### WHAT YOU WILL DO
Please list all lines of the material below in which the string "Hrest" occurs.

### INPUT RECORDS
(** The properties of a Feature are the cells of its row, for the
    columns of the table whose name does not hold [wkt]. *)
Lemma feature_of_row_properties L df p i f col :
  feature_of_row L df (i, get_row L df p) = Ok f ->
  Str.contains "wkt" col = false ->
  dict_get (f_properties f) col = dict_get (get_row L df p) col.
Proof.
  unfold feature_of_row.
  destruct (row_getitem _ "wkt") as [wkt|e]; cbn [bind]; [|discriminate].
  destruct (convert_wkt_to_geojson L wkt) as [g|]; cbn [bind]; [|discriminate].
  destruct (foldM _ _ _) as [d|e] eqn:Hd; cbn [bind]; [|discriminate].
  intros [= <-] Hc. cbn [f_properties].
  rewrite (properties_fold_inv _ _ _ _ Hd). cbn [dict_get].
  destruct (existsb (String.eqb col) _) eqn:E; [reflexivity|].
  rewrite dict_get_get_row.
  destruct (find_column (columns df) col) eqn:Hf; [|reflexivity].
  exfalso.
  assert (Hin : In col (col_names df)).
  { assert (H : find_column (columns df) col <> None) by congruence.
    apply find_column_has in H. apply existsb_exists in H as (x & Hx & Hxe).
    apply String.eqb_eq in Hxe. now subst. }
  assert (H : existsb (String.eqb col)
                (filter (fun col => negb (Str.contains "wkt" col)) (col_names df)) = true).
  { apply existsb_exists. exists col. split; [|apply String.eqb_refl].
    apply filter_In. split; [exact Hin|now rewrite Hc]. }
  congruence.
Qed.

Lemma first_feature_named_rows L df name : forall rows features,
  (forall ir, In ir rows -> exists p, snd ir = get_row L df p) ->
  (forall ir, In ir rows -> dict_get (snd ir) "name" <> None /\
                            dict_get (snd ir) "name" <> Some VNA /\
                            dict_get (snd ir) "polygonID" <> None) ->
  mapM (feature_of_row L df) rows = Ok features ->
  first_feature_named features name =
  Ok (option_map (fun ir => dict_get_default (snd ir) "polygonID" VNaN)
                 (find (row_named name) rows)).
Proof.
  induction rows as [|[i r] rows IH]; intros features Hrows Hcells; cbn [mapM].
  - intros [= <-]. reflexivity.
  - destruct (feature_of_row L df (i, r)) as [f|e] eqn:Hf; cbn [bind]; [|discriminate].
    destruct (mapM _ rows) as [fs|e] eqn:Hfs; cbn [bind]; [|discriminate].
    intros [= <-].
    destruct (Hrows (i, r) (or_introl eq_refl)) as [p Hp]. cbn [snd] in Hp. subst r.
    destruct (Hcells (i, get_row L df p) (or_introl eq_refl)) as (Hn & Hna & Hid).
    cbn [snd] in Hn, Hna, Hid.
    cbn [first_feature_named find]. unfold dict_getitem, row_named. cbn [snd].
    rewrite (feature_of_row_properties L df p i f "name" Hf eq_refl).
    rewrite (feature_of_row_properties L df p i f "polygonID" Hf eq_refl).
    destruct (dict_get (get_row L df p) "name") as [n|]; [|congruence]. cbn [bind].
    assert (Hrest : first_feature_named fs name =
                    Ok (option_map (fun ir => dict_get_default (snd ir) "polygonID" VNaN)
                                   (find (row_named name) rows))).
    { apply IH; [| |reflexivity].
      - intros ir Hin. apply Hrows. now right.
      - intros ir Hin. apply Hcells. now right. }
    destruct n; cbn [cell_equals_str bind]; try exact Hrest; [congruence|].
    destruct (String.eqb s name); [|exact Hrest].
    unfold dict_get_default. cbn [snd option_map].
    destruct (dict_get (get_row L df p) "polygonID"); [reflexivity|congruence].
Qed.
(** [SendRequest], one level of the recursion written out. *)
Lemma SendRequest_eq path method body c w :
  SendRequest path method body c w =
  match NewRequest_err method (request_uri (url c) path) with
  | Some msg => (inl (NewRequestError msg), c, w)
  | None =>
      let req := api_request c path method body in
      let w1 := mkWorld (issued w ++ [req])%list (auths w) in
      match RoundTrip (client c) (issued w) req with
      | inl msg => (inl (TransportError msg), c, w1)
      | inr resp =>
          if StatusCode resp =? 401 then
            match Auth c w1 with
            | (inl _, c2, w2) => finish resp c2 w2
            | (inr _, c2, w2) => sendRequest path method body false c2 w2
            end
          else finish resp c w1
      end
  end.
Proof.
  unfold SendRequest. rewrite sendRequest_unfold, sendRequest_body_eq.
  destruct (NewRequest_err method _); [reflexivity|]. cbv zeta.
  destruct (RoundTrip (client c) (issued w) _) as [msg|resp]; [reflexivity|].
  now rewrite andb_true_r.
Qed.
End TokenFacts.

Section TokenAuthFacts.
Context `{GoRuntime}.
Import Token.
(** C8 (amended). A scenario row whose [site_id] is not the name of a
    pipe of the network is skipped: the damage plan and the generator
    are those of the scenario without that row, and nothing is
    raised. *)
Theorem unknown_sites_skipped (wn : WN) (rows : list row) (g : G) :
  apply_damage_states wn rows g
  = apply_damage_states wn
      (filter (fun r => name_in (site_id r) (pipe_name_list wn)) rows) g.
Proof.
  unfold apply_damage_states. apply damage_rows_filter.
Qed.

End UnknownSites.

(** ** What the reducer records *)

Section Ratio.

Context {G : Type} {rng : NpRandom G}.
Context {WN Results : Type} {wntr : Wntr WN Results}.

Lemma Forall_dict_set {V : Type} (P : string -> V -> Prop) (d : dict V)
  (k : string) (v : V) :
  Forall (fun kv => P (fst kv) (snd kv)) d ->
  P k v ->
  Forall (fun kv => P (fst kv) (snd kv)) (dict_set d k v).
Proof.
  intros Hd Hkv.
  induction d as [| [k' v'] t IH]; simpl.
  - constructor; [exact Hkv | constructor].
  - inversion Hd as [| ? ? Hhead Htail]; subst.
    destruct (String.eqb k' k) eqn:E.
    + apply String.eqb_eq in E. subst k'. constructor; assumption.
    + constructor; [assumption | apply IH; assumption].
Qed.
(** * n8n-rag retrieval core: query analysis, reranking, context assembly,
      feedback store and chunker, embedded from the Python sources.

    Conventions of the embedding.
    - A Python [str] is a [string]; the model covers ASCII text (bytes above
      127 are left alone by [lower] and are never whitespace).
    - A Python [float] is a rational [Q]: the literals of the source
      (0.5, 0.3, 0.1, ...) are exact rationals and arithmetic is exact;
      where the rounding of the code's floats could matter, the
      statements are about an order or a sign, which it keeps.
    - A [dict] used as a map is a [gmap]; a [dict] with a fixed set of
      keys is a record; a [dict] whose keys are read with [.get(k, default)]
      is a record of [option] fields.
    - A Python exception is [None] in an [option] result; a method that
      leaves the store changed when it raises returns an [Outcome]
      together with the state.
    - The SQLite file of the feedback store has its write lock: a
      connection that writes while another holds an uncommitted
      statement is refused. *)

From Stdlib Require Import Ascii String List Bool Arith ZArith QArith Lia Lqa.
From Stdlib Require Import DecimalString DecimalNat.
From Stdlib Require Import Sorting.Sorted Sorting.Permutation.
From stdpp Require Import gmap strings list fin_maps sorting.
Definition listReplyFor (r : Res (list FAM.Entry)) (directory : string) (w : World)
  : Plugin.Reply :=
  match r with
  | Ok files =>
      Plugin.ReplyFileList files directory (DPM.hasPermission w)
        (if DPM.hasPermission w then Some (DPM.getRootDirectoryName w) else None)
        ("Listed " ++ Js.numberToString (Z.of_nat (length files)) ++ " files in "
                   ++ (if Js.truthy directory then directory
                       else if DPM.hasPermission w then DPM.getRootDirectoryName w
                            else "selected directory")
                   ++ ".")
  | Throw e => Plugin.ReplyError ("Failed to list files: " ++ e)
  end.

Definition helloArgs : option Plugin.Args :=
  Some {| Plugin.arg_path := Some "notes/a.txt"; Plugin.arg_content := Some "hello";
          Plugin.arg_directory := None; Plugin.arg_id := None |}.

Definition onlyId (id : string) : option Plugin.Args :=
  Some {| Plugin.arg_path := None; Plugin.arg_content := None;
          Plugin.arg_directory := None; Plugin.arg_id := Some id |}.

(** * Properties *)

Ltac unfold_ops :=
  unfold DPM.requestDirectoryPermission, DPM.switchDirectory, DPM.removeDirectory,
    DPM.verifyRecord, DPM.verifyPermission,
    StorageManager.storeDirectoryHandle, StorageManager.getDirectoryHandle,
    StorageManager.removeDirectoryHandle, StorageManager.getAllDirectoryHandles,
    StorageManager.initialize,
    Host.showDirectoryPicker, Host.showOpenFilePicker, Host.queryPermission,
    Host.requestPermission, Host.getFile, Host.text, Host.readAsDataURL,
    tryCatch, bind, ret, throw, get, modify, emit, liftRes.

(** One step of symbolic execution: decide the innermost stuck test, by a
    known equation when there is one, by cases otherwise. *)
Ltac case_step :=
  match goal with
  | H : ?x = _ |- context [match ?x with _ => _ end] => rewrite H; simpl
  | |- context [match ?x with _ => _ end] =>
      lazymatch x with
      | context [match _ with _ => _ end] => fail
      | _ => destruct x eqn:?; simpl
      end
  end.

(** ** Laws of the monad *)

Lemma bind_run {A B : Type} (m : M A) (f : A -> M B) (w w1 : World) (a : A)
      (t1 : list Event) :
  m w = mkOutcome (Ok a) w1 t1 ->
  bind m f w = mkOutcome (result (f a w1)) (final (f a w1)) (t1 ++ calls (f a w1)).
Proof. intros H. unfold bind. rewrite H. destruct (f a w1); reflexivity. Qed.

### YOUR RESPONSE
    assert (Hrest : first_feature_named fs name =
    destruct n; cbn [cell_equals_str bind]; try exact Hrest; [congruence|].
    destruct (String.eqb s name); [|exact Hrest].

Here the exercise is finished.